_THE PROBLEM_
Your answer should repeat every line of the records below in which the word "Sample" appears.
*** Opening of MATERIALS PROVIDED ***
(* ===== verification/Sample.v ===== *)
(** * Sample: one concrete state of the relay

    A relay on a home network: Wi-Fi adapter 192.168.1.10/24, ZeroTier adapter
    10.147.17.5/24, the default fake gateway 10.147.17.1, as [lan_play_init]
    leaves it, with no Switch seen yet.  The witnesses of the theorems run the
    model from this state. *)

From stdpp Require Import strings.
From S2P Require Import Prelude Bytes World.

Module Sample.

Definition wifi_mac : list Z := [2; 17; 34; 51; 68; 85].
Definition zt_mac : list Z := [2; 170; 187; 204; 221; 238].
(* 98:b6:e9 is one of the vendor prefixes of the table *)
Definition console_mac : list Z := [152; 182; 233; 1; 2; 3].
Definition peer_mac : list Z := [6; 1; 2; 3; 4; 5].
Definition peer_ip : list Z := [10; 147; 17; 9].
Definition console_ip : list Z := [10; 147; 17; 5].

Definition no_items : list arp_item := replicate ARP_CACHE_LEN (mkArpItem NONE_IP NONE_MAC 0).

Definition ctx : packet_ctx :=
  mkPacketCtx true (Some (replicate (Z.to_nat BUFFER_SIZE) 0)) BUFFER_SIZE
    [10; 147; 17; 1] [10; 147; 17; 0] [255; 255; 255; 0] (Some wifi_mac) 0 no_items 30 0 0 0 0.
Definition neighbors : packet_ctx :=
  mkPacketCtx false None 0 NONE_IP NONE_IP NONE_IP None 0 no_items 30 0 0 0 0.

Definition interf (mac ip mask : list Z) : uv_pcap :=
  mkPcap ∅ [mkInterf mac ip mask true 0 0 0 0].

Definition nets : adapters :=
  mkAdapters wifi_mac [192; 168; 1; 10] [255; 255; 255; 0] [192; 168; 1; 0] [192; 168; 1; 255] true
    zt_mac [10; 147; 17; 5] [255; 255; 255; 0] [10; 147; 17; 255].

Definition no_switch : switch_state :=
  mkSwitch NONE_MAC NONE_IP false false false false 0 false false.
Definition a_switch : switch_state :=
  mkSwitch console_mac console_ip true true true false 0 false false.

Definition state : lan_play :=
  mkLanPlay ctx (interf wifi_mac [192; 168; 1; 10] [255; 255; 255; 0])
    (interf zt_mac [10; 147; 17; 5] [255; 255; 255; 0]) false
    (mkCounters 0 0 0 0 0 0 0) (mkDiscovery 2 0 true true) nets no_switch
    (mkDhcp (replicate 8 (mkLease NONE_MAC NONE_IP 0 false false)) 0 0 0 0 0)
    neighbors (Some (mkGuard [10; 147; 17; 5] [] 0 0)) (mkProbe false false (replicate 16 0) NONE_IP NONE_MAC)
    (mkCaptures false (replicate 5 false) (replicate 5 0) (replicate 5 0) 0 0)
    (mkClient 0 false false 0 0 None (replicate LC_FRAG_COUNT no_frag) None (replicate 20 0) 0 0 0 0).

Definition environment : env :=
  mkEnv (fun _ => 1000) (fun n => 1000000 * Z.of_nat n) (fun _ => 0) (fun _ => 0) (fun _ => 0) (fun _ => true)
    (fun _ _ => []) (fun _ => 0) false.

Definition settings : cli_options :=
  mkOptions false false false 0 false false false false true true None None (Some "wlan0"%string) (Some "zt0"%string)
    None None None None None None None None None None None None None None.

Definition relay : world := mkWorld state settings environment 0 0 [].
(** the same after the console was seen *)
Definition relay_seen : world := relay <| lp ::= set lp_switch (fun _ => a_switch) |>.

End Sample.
*** Close of MATERIALS PROVIDED ***
_ANSWER SPACE_
(* ===== verification/Sample.v ===== *)
(** * Sample: one concrete state of the relay
Module Sample.
End Sample.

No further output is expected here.